CALGARY, AB -- Where's the sense in trading haymakers with Mike Tyson? Groundstrokes with Federer? Guitar licks with Clapton? Or insults with Don (ya hockey puck!) Rickles?
"We played right into their hands,'' sighed skipper Mark Giordano, a soft shake of the head to underline the utter folly of Wednesday night.
"Giving them transition and speed.
"You can't trade chances off the rush. We get pucks in and we make plays in their zone. That's what we've gotta focus on.
"Where we lost was though the neutral zone, between the bluelines. They developed speed off of transition and a lot of that was us turning the puck over.
"So we've got to clean that up."
Connor and his precocious boy band were in time-warp overdrive as the NHL raised its curtain on 2016-2017.
This promised to be a night of new beginnings and nostalgia in equal measure the sparkling, shiny new Rogers Place, just out of its wrapping paper.
And the Edmonton Oilers did not waste the specialness of the evening, sprinting out to a 7-4 victory at the expense of their provincial sparring partners.
Hardly the start the re-configured Calgary Flames had ventured north in search of, though.
"They won their home game,'' said Giordano, oozing quiet defiance. "Now it's on us. We've gotta win ours."
They won't do it falling so easily into Edmonton's trade-chances trap.
"That's the game they want to play,'' reiterated winger Lance Bouma, "and we let them play it. They're so skilled. That run-and-gun style fits them to a T.
"The way we can beat them is play more in their end and win both bluelines. We can't always make the pretty play. So chip it in and go in after it.
"We can't be lulled into playing their style."
Reminder: It's one game. The Flames, remember, went through a coaching change, the acclimatization period of a handful of new players at key positions and the absence of their talismanic leading scorer through training camp.
They're also fully cognizant, however, that falling too far behind point-wise early in a campaign can, in the final analysis, turn out rather badly.
Meaning Friday and then the second half of a back-to-back set, Saturday at Vancouver, are already important fixtures in re-establishing confidence and ambition.
To that end, coach Glen Gulutzan put his chastened charges through a brisk 35-minute workout at the Scotiabank Saddledome in preparation for a rematch that marks Calgary's home opener.
"We covered off a few things in video,'' said Gulutzan, "and got (Wednesday) night cleaned up.
"That's the thing when you have young teams in emotional games. I thought they were better than us most of the night, they were more controlled than we were.
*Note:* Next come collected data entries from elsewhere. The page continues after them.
(** What [read] does, from the loop. *)
Lemma fat_read_spec f buf r buf' f' :
  fat_inv f -> fat_read f buf = (r, buf', f') ->
  let n := Z.min (zlen buf) (fat_total f - fat_pos f) in
  r <> Panic /\ fat_inv f' /\ keeps (fat_device f) (fat_device f')
  /\ (forall m, r = Ok m -> m = n /\ fat_pos f' = fat_pos f + n
      /\ filled (fat_device f) (fat_pos f) n buf buf')
  /\ (forall e, r = Err e -> fat_pos f' = fat_pos f)
  /\ (healthy (fat_device f) -> r = Ok n).
Proof.
  intros Hf E n. pose proof Hf as (Hi & Hb & Ht & Hm & Hs & Hp).
  pose proof (zlen_nonneg buf). pose proof (keeps_refl _ Hi). unfold fat_read in E.
  destruct (Z.leb_spec (fat_total f) (fat_pos f)).
  { assert (n = 0) as Hn by lia. rewrite Hn. injection E as <- <- <-.
    split_and!; try done. intros m [= <-]. split_and!; try done; [lia|].
    split; [done|]. intros k Hk. by rewrite (proj2 (Z.ltb_ge k 0)) by lia. }
  unfold u64_saturating_add in E.
  replace (Z.min (Z.min (fat_pos f + zlen buf) u64_max) (fat_total f) - fat_pos f)
    with n in E by lia.
  destruct (fat_read_loop (Z.to_nat n) f buf 0 n) as [[r0 b0] f0] eqn:El.
  apply (fat_read_loop_spec _ f (fat_device f) buf) in El
    as (Hnp & Hf0 & Hk0 & Hp0 & Hbl & Hok & Hh); try done; try lia.
  2: { split; [done|]. intros k Hk. by rewrite (proj2 (Z.ltb_ge k 0)) by lia. }
  destruct r0 as [m|e|]; injection E as <- <- <-; [| |done].
  - destruct (Hok m eq_refl) as [-> Hfill]. split_and!; try done.
    + destruct Hf0 as (? & ? & Ht0 & ? & ? & ?). unfold fat_inv. simpl. split_and!; try done.
      * lia.
      * rewrite Hp0, Ht0. destruct Hk0 as (_ & [Hg1 Hg2] & _).
        unfold media_bytes in *. rewrite Hg1, Hg2. lia.
    + intros m [= <-]. simpl. by rewrite Hp0.
  - split_and!; try done. intros Hhe. by destruct (Hh Hhe).
Qed.

(** The sector image [write] sends to the device. *)
Lemma fat_write_image f buf scr wl :
  let off := fat_pos f mod fat_bps f in
  0 <= off -> 0 <= wl <= zlen buf -> off + wl <= fat_bps f -> zlen scr = fat_bps f ->
  exists scr2, copy_from_slice scr off wl (zslice buf 0 wl) = Some scr2
  /\ zlen scr2 = fat_bps f
  /\ forall k, 0 <= k < fat_bps f -> znth 0 scr2 k =
       if (off <=? k) && (k <? off + wl) then znth 0 buf (k - off) else znth 0 scr k.
Proof.
  intros off Ho Hw Hle Hs.
  assert (zlen (zslice buf 0 wl) = wl) as Hz by (apply zlen_zslice; lia).
  rewrite copy_from_slice_Some by lia. eexists. split; [done|].
  split; [rewrite zlen_zsplice; lia|]. intros k Hk. rewrite znth_zsplice, Hz by lia.
  destruct ((off <=? k) && (k <? off + wl)) eqn:Ei; [|done]. bool_to_prop.
  by rewrite znth_zslice by lia.
Qed.

(** The number of bytes one [write] transfers. *)
Definition write_span f (buf : list Z) : Z :=
  Z.min (Z.min (zlen buf) (fat_total f - fat_pos f)) (fat_bps f - fat_pos f mod fat_bps f).

(** The medium after [wl] bytes of [buf] are stored at position [p]. *)
Definition stored (d d' : D) (p wl : Z) (buf : list Z) : Prop :=
  forall x, 0 <= x < media_bytes d ->
    disk d' x = if (p <=? x) && (x <? p + wl) then znth 0 buf (x - p) else disk d x.
(* ===== verification/Mount.v ===== *)
(** * Mounting a FAT device (genome/src/fat/mod.rs)

    [mount_device] probes a raw device and builds the stack the file systems
    run on: the raw device or a partition of it, behind a 64-slot sector cache.
    The constructors of the two file systems are arguments: what matters here
    is the device they are handed. *)

From S2P Require Import Prelude Block Partition Cache.

(** [Box<dyn BlockDevice>] as [mount_device] fills it: the whole raw device or a
    partition of it. *)
Inductive BoxedDevice (D : Type) : Type :=
| Whole (device : D)
| Part (partition : PartitionBlockDevice D).
Arguments Whole {D} _.
Arguments Part {D} _.

Section Boxed.
Context {D : Type} `{BlockDevice D}.

#[global] Instance boxed_ops : BlockDevice (BoxedDevice D) := {
  read_sectors := fun b lba count buf =>
    match b with
    | Whole d => let '(r, buf', d') := read_sectors d lba count buf in (r, buf', Whole d')
    | Part p => let '(r, buf', p') := read_sectors p lba count buf in (r, buf', Part p')
    end;
  write_sectors := fun b lba count buf =>
    match b with
    | Whole d => let '(r, d') := write_sectors d lba count buf in (r, Whole d')
    | Part p => let '(r, p') := write_sectors p lba count buf in (r, Part p')
    end;
  sector_size := fun b => match b with Whole d => sector_size d | Part p => sector_size p end;
  total_sectors := fun b => match b with Whole d => total_sectors d | Part p => total_sectors p end
}.

(** The device handed back with a mount error: the raw device while probing,
    the cached stack from the exFAT constructor. *)
Inductive ReturnedDevice : Type :=
| RawBack (device : D)
| StackBack (cache : BlockCache (BoxedDevice D)).

Variable FS : Type.
Variable exfat_new : BlockCache (BoxedDevice D) -> result (FsError * option ReturnedDevice) FS.
Variable fat_new : BlockCache (BoxedDevice D) -> result FsError FS.

(** [mount_device]. *)
Definition mount_device (device : D) : result (FsError * option ReturnedDevice) FS :=
  let '(found, device1) := find_fat_partition device in
  match found with
  | Panic => Panic
  | Err error => Err (error, Some (RawBack device1))
  | Ok info =>
      let '(probe, device2) := read_boot_sector device1 (start_lba info) in
      match probe with
      | Panic => Panic
      | Err _ => Err (InvalidInput, Some (RawBack device2))
      | Ok boot =>
          let partition :=
            if start_lba info =? 0 then Whole device2
            else Part (mkPartition device2 (start_lba info) (info_total_sectors info)) in
          match cache_new partition 64 with
          | None => Panic
          | Some cached =>
              if is_exfat boot then exfat_new cached
              else map_err (fun error => (error, None)) (fat_new cached)
          end
      end
  end.
End Boxed.
Arguments ReturnedDevice : clear implicits.

Section BoxedLaws.
Context {D : Type} `{LawfulDevice D}.

#[global] Instance boxed_lawful : LawfulDevice (BoxedDevice D).
Proof.
  refine {|
    dev_inv := fun b => match b with Whole d => dev_inv d | Part p => dev_inv p end;
    healthy := fun b => match b with Whole d => healthy d | Part p => healthy p end;
    disk := fun b => match b with Whole d => disk d | Part p => disk p end |}.
  - intros [d|p] Hi; [exact (law_geometry d Hi)|exact (law_geometry p Hi)].
  - intros [d|p] lba count buf r buf' b' Hi Hr; cbn [read_sectors boxed_ops].
    + destruct (read_sectors d lba count buf) as [[r0 buf0] d0] eqn:E. intros [= <- <- <-].
      exact (law_read _ _ _ _ _ _ _ Hi Hr E).
    + destruct (read_sectors p lba count buf) as [[r0 buf0] p0] eqn:E. intros [= <- <- <-].
      exact (law_read _ _ _ _ _ _ _ Hi Hr E).
  - intros [d|p] lba count buf r b' Hi Hr; cbn [write_sectors boxed_ops].
    + destruct (write_sectors d lba count buf) as [r0 d0] eqn:E. intros [= <- <-].
      exact (law_write _ _ _ _ _ _ Hi Hr E).
    + destruct (write_sectors p lba count buf) as [r0 p0] eqn:E. intros [= <- <-].
      exact (law_write _ _ _ _ _ _ Hi Hr E).
Defined.

(** What a stack shows of the raw device [d]: the bytes from sector [start] on. *)
Definition stack_over (d : D) (start total : Z) (c : BlockCache (BoxedDevice D)) : Prop :=
  cache_inv c /\ healthy (bc_inner c)
  /\ sector_size (bc_inner c) = sector_size d /\ total_sectors c = total
  /\ forall x, 0 <= x < total * sector_size d ->
     disk (bc_inner c) x = disk d (start * sector_size d + x).

(** The extent [mount_device] gives to a partition: one that starts at sector 0
    is not wrapped and gets the whole device. *)
Definition mounted_total (d : D) (info : PartitionInfo) : Z :=
  if start_lba info =? 0 then total_sectors d else info_total_sectors info.

Lemma stack_of_partition (d d2 : D) (info : PartitionInfo) :
  keeps d d2 -> healthy d -> 0 <= start_lba info -> 0 <= info_total_sectors info ->
  start_lba info + info_total_sectors info <= total_sectors d ->
  exists c, cache_new (if start_lba info =? 0 then Whole d2
                   else Part (mkPartition d2 (start_lba info) (info_total_sectors info))) 64 = Some c
  /\ stack_over d (start_lba info) (mounted_total d info) c.
Proof.
  intros (Hi & [Hs Ht] & Hd & Hh) Hhe H1 H2 H3. destruct (law_geometry _ Hi) as [Hsr _].
  set (b := if start_lba info =? 0 then _ else _).
  assert (dev_inv b) as Hb.
  { unfold b. destruct (start_lba info =? 0); [done|]. unfold dev_inv. simpl.
    unfold partition_inv. simpl. by rewrite Ht. }
  destruct (cache_new_inv b 64 Hb) as (c & Hn & Hc & Hin); [done|].
  exists c. split; [done|]. unfold stack_over, mounted_total. simpl total_sectors. rewrite Hin.
  unfold b, media_bytes in *. rewrite Hs in *. destruct (Z.eqb_spec (start_lba info) 0) as [Hz|Hz].
  - rewrite Hz. split_and!; simpl; auto.
  - split_and!; simpl; auto. intros x Hx. unfold partition_disk. simpl.
    rewrite Hs. apply Hd. nia.
Qed.

(** Probing only reads. *)
Lemma read_boot_sector_keeps (d d' : D) lba r :
  dev_inv d -> 0 <= lba < total_sectors d -> read_boot_sector d lba = (r, d') -> keeps d d'.
Proof.
  intros Hi Hl E. unfold read_boot_sector in E. destruct (law_geometry _ Hi) as [Hs _].
  destruct (Z.ltb_spec (sector_size d) 512); [injection E as <- <-; by apply keeps_refl|].
  destruct (read_sectors d lba 1 _) as [[r0 b0] d0] eqn:Er.
  apply read_one in Er as (_ & Hk & _); try done; [|rewrite zlen_replicate; lia].
  destruct r0; [destruct (_ <? _)| |]; by injection E as <- <-.
Qed.

Lemma find_fat_partition_keeps (d d' : D) r :
  dev_inv d -> 0 < total_sectors d -> find_fat_partition d = (r, d') -> keeps d d'.
Proof.
  intros Hi Ht E. unfold find_fat_partition in E.
  destruct (read_boot_sector d 0) as [r0 d0] eqn:Er.
  apply read_boot_sector_keeps in Er; [|done|lia].
  repeat split_match_in E; by injection E as <- <-.
Qed.
End BoxedLaws.

(** ** Everything outside the partition survives

    Strengthening the laws of a partition by "the raw bytes outside it are those
    of [d0]" makes the cache's own theorems carry that fact through the stack. *)
Section Confined.
Context {D : Type} `{LawfulDevice D}.

Definition outside_same (d0 : D) (start total : Z) (p : PartitionBlockDevice D) : Prop :=
  pb_offset p = start /\ pb_total_sectors p = total /\ same_geometry d0 (pb_inner p)
  /\ forall x, 0 <= x < media_bytes d0 ->
    ~ (start * sector_size d0 <= x < (start + total) * sector_size d0) ->
    disk (pb_inner p) x = disk d0 x.

Lemma outside_step d0 start total (p : PartitionBlockDevice D) (d1 : D) :
  outside_same d0 start total p -> same_geometry (pb_inner p) d1 ->
  (forall x, 0 <= x < media_bytes d0 ->
    ~ (start * sector_size d0 <= x < (start + total) * sector_size d0) ->
    disk d1 x = disk (pb_inner p) x) ->
  outside_same d0 start total (with_inner p d1).
Proof.
  intros (Ho & Ht & [Hs1 Ht1] & Hd) [Hs2 Ht2] Hsame. unfold outside_same, same_geometry. simpl.
  split_and!; try congruence. intros x Hx Hn. rewrite Hsame by done. by apply Hd.
Qed.

Lemma outside_read d0 start total (p p' : PartitionBlockDevice D) lba count buf r buf' :
  partition_inv p -> outside_same d0 start total p -> in_range p lba count buf ->
  read_sectors p lba count buf = (r, buf', p') -> outside_same d0 start total p'.
Proof.
  intros Hp Ho Hr E. destruct (partition_in_range _ _ _ _ Hp Hr) as [Ea Hri].
  simpl in E. unfold partition_read_sectors in E. rewrite Ea in E.
  destruct (read_sectors (pb_inner p) _ _ _) as [[r0 b0] d1] eqn:Er. injection E as <- <- <-.
  destruct (law_read _ _ _ _ _ _ _ (proj1 Hp) Hri Er) as (_ & _ & Hg & Hd & _).
  apply outside_step; [done..|]. destruct Ho as (_ & _ & [Hs Ht] & _).
  unfold media_bytes in *. rewrite Hs, Ht in Hd. auto.
Qed.

Lemma outside_write d0 start total (p p' : PartitionBlockDevice D) lba count buf r :
  partition_inv p -> outside_same d0 start total p -> in_range p lba count buf ->
  write_sectors p lba count buf = (r, p') -> outside_same d0 start total p'.
Proof.
  intros Hp Ho Hr E. destruct (partition_in_range _ _ _ _ Hp Hr) as [Ea Hri].
  simpl in E. unfold partition_write_sectors in E. rewrite Ea in E.
  destruct (write_sectors (pb_inner p) _ _ _) as [r0 d1] eqn:Er. injection E as <- <-.
  destruct (law_write _ _ _ _ _ _ (proj1 Hp) Hri Er) as (_ & _ & Hg & Hout & _).
  apply outside_step; [done..|]. destruct Ho as (Hst & Htot & [Hs Ht] & _).
  destruct (law_geometry _ (proj1 Hp)) as [? _]. destruct Hr as (? & ? & Hr & _). simpl in Hr.
  unfold media_bytes, in_sectors in *. rewrite Hs, Ht in *. intros x Hx Hn. apply Hout; [done|].
  apply andb_false_iff. rewrite Z.leb_gt, Z.ltb_ge. nia.
Qed.

(** The strengthened laws, for a boxed partition. *)
Definition confined_lawful (d0 : D) (start total : Z) : LawfulDevice (BoxedDevice D).
Proof.
  refine {|
    dev_inv := fun b => match b with
                        | Whole _ => False
                        | Part p => partition_inv p /\ outside_same d0 start total p
                        end;
    healthy := healthy; disk := disk |}.
  - intros [d|p]; [done|]. intros [Hp _]. exact (law_geometry (Part p) Hp).
  - intros [d|p] lba count buf r buf' b'; [done|]. intros [Hp Ho] Hr E.
    pose proof (law_read (Part p) lba count buf r buf' b' Hp Hr E) as (Hn & Hi & Hrest).
    split; [done|]. split; [|exact Hrest].
    cbn [read_sectors boxed_ops] in E.
    destruct (read_sectors p lba count buf) as [[r0 b0] p0] eqn:Er. injection E as <- <- <-.
    split; [done|]. by eapply outside_read.
  - intros [d|p] lba count buf r b'; [done|]. intros [Hp Ho] Hr E.
    pose proof (law_write (Part p) lba count buf r b' Hp Hr E) as (Hn & Hi & Hrest).
    split; [done|]. split; [|exact Hrest].
    cbn [write_sectors boxed_ops] in E.
    destruct (write_sectors p lba count buf) as [r0 p0] eqn:Er. injection E as <- <-.
    split; [done|]. by eapply outside_write.
Defined.
End Confined.

(** The device after a sequence of requests. *)
Fixpoint run_state {D} `{BlockDevice D} (d : D) (reqs : list request) : D :=
  match reqs with
  | [] => d
  | ReadReq lba count buf :: rest => run_state (read_sectors d lba count buf).2 rest
  | WriteReq lba count buf :: rest => run_state (write_sectors d lba count buf).2 rest
  end.

(** Well-typed requests: an unsigned LBA and a 16-bit count. *)
Definition request_typed (q : request) : Prop :=
  match q with
  | ReadReq lba count _ | WriteReq lba count _ => 0 <= lba /\ 0 <= count <= u16_max
  end.

(** The cache is coherent after any requests, in range or not: an out-of-range
    request is refused before it reaches the device. *)
Lemma cache_run_inv {D} `{LawfulDevice D} reqs : forall c : BlockCache D,
  cache_inv c -> Forall request_typed reqs -> cache_inv (run_state c reqs).
Proof.
  induction reqs as [|q reqs IH]; intros c Hc Hf; [done|].
  inversion_clear Hf as [|? ? Hq Hrest].
  assert (forall lba count buf, 0 <= lba -> 0 <= count <= u16_max ->
    in_range c lba count buf \/ ((read_sectors c lba count buf).2 = c
                                 /\ (write_sectors c lba count buf).2 = c)) as Hcase.
  { intros lba count buf Hl Hn. destruct (cache_sector_size c Hc) as (Hs & _ & _).
    simpl. unfold cache_read_sectors, cache_write_sectors.
    destruct (u64_checked_mul count (bytes_per_sector c)) as [m|] eqn:Em; [|by right].
    apply u64_checked_mul_Some in Em as [-> _].
    destruct (Z.ltb_spec (zlen buf) (count * bytes_per_sector c)); [by right|].
    destruct (u64_checked_add lba count) as [m|] eqn:Ea; [|by right].
    apply u64_checked_add_Some in Ea as [-> _].
    destruct (Z.ltb_spec (total_sectors (bc_inner c)) (lba + count)); [by right|].
    left. unfold in_range. rewrite Hs. simpl. lia. }
  destruct q as [lba count buf|lba count buf]; simpl; apply IH; try done;
    destruct Hq as [Hl Hn]; destruct (Hcase lba count buf Hl Hn) as [Hr|[E1 E2]].
  - destruct (cache_read_sectors c lba count buf) as [[r b] c'] eqn:E.
    by destruct (law_read (LawfulDevice := cache_lawful) c lba count buf r b c' Hc Hr E) as (_ & ? & _).
  - simpl in E1. by rewrite E1.
  - destruct (cache_write_sectors c lba count buf) as [r c'] eqn:E.
    by destruct (law_write (LawfulDevice := cache_lawful) c lba count buf r c' Hc Hr E) as (_ & ? & _).
  - simpl in E2. by rewrite E2.
Qed.

(** Mounting builds the right stack: on a fault-free disk whose selected
    partition lies on the medium, [mount_device] hands the exFAT or the FAT
    constructor (by the partition's own boot sector) a coherent cached device
    that shows exactly the partition's sectors. *)
Theorem mount_device_stack {D} `{LawfulDevice D} (FS : Type)
    (exfat_new : BlockCache (BoxedDevice D) -> result (FsError * option (ReturnedDevice D)) FS)
    (fat_new : BlockCache (BoxedDevice D) -> result FsError FS)
    (d d1 : D) (info : PartitionInfo) :
  dev_inv d -> healthy d -> find_fat_partition d = (Ok info, d1) ->
  0 <= start_lba info -> 0 < info_total_sectors info ->
  start_lba info + info_total_sectors info <= total_sectors d ->
  exists c, stack_over d (start_lba info) (mounted_total d info) c
  /\ mount_device FS exfat_new fat_new d =
     if is_exfat (boot_bytes d (start_lba info)) then exfat_new c
     else map_err (fun error => (error, None)) (fat_new c).
Proof.
  intros Hi Hh Hfind H1 H2 H3.
  assert (0 < total_sectors d) as Htp by lia.
  pose proof (find_fat_partition_keeps d d1 _ Hi Htp Hfind) as Hk1.
  assert (512 <= sector_size d) as Hss.
  { unfold find_fat_partition, read_boot_sector in Hfind.
    destruct (Z.ltb_spec (sector_size d) 512); [done|lia]. }
  pose proof Hk1 as (Hi1 & [Hs1 Ht1] & Hd1 & Hh1).
  destruct (read_boot_sector_healthy d1 (start_lba info) Hi1 (Hh1 Hh)) as (d2 & Er & _); [lia|lia|].
  assert (0 <= start_lba info < total_sectors d1) as Hlr by lia.
  pose proof (read_boot_sector_keeps d1 d2 _ _ Hi1 Hlr Er) as Hk2.
  destruct (stack_of_partition d d2 info (keeps_trans _ _ _ Hk1 Hk2) Hh) as (c & Hn & Hc); try lia.
  exists c. split; [done|]. unfold mount_device. rewrite Hfind, Er, Hn.
  replace (boot_bytes d1 (start_lba info)) with (boot_bytes d (start_lba info)); [done|].
  unfold boot_bytes. rewrite Hs1. apply map_ext_in. intros k Hk. symmetry. apply Hd1.
  apply list_elem_of_In, elem_of_seqZ in Hk. unfold media_bytes. nia.
Qed.


(** ** Witnesses *)

Lemma mount_device_stack_witness :
  exists c, stack_over mbr_example 1 2 c
  /\ mount_device (BlockCache (BoxedDevice RamDisk.t)) Ok Ok mbr_example = Ok c.
Proof.
  destruct (mount_device_stack (BlockCache (BoxedDevice RamDisk.t)) Ok Ok mbr_example
    mbr_example (mkPartitionInfo 1 2)) as (c & Hc & Hm).
  - apply (RamDisk.inv_check _ 4). vm_compute. reflexivity.
  - reflexivity.
  - vm_compute. reflexivity.
  - simpl. lia.
  - simpl. lia.
  - vm_compute. discriminate.
  - exists c. split; [exact Hc|]. rewrite Hm. destruct (is_exfat _); reflexivity.
Defined.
"We just played too wide open. I don't think we followed a game plan.
"When we got behind we got a little out of sorts. We started to push and that's something we're going to eliminate from our game. We have to play the same game whether we're up or down, for 60 minutes. And we've got to get comfortable in that skin.
"Certainly we want a more controlled game from our guys, holding pucks in the offensive zone, not feeding the transition.
"Not trying to open ourselves up all the time. We need to tighten the screws there."
One area that pleased the new man in charge was a real problem for last year's edition: power play and penalty kill.
The PK actually scored twice, on back-to-back penalties, to briefly tie the game, 3-3.
"I liked our special teams,'' said Gulutzan. "They got one assisted by the referee on (Calgary's) PK. We had 11 minutes of penalty kill and they managed three shots, compared to our five minutes on the power play and nine shots.
"Our 5-on-5 play, which was so good during the pre-season, really let us down."
With all-timers the like Gretzky, Kurri, Anderson, Coffey, Messier, et al in attendance, the Oiler newest wonderkid, Connor McDavid, stole Wednesday's show, scoring twice and adding a helper.
Friday promises to be a far sterner test for the precocious 19-year-old captain given that the Flames have last change. And, unsurprisingly, that the familiar defence pairing of Giordano and TJ Brodie had been reunited for practice Thursday.
The environment will also be diametrically different. This is Calgary's home curtain-raiser, and the local partisans are certain to be jacked.
"You can feed off that energy, for sure,'' said centreman Sam Bennett. "The Saddledome's going to be rocking and it's a lot of fun to play in front of a crowd like that."
Forty-eight hours later, a chance for atonement and the opportunity to play to their identity.
Thinking you can out-leg Usain Bolt to the last sandwich on the tray? Well, chances are you're going to go hungry.
"We don't,'' cautioned Gulutzan for the umpteenth time, "don't want to get into another track meet.
"But we don't throw any (poor) games. We learn from them and move past it.
"Now that we are past it we're going to look ahead to playing our game and what we need to do Friday to return the favour."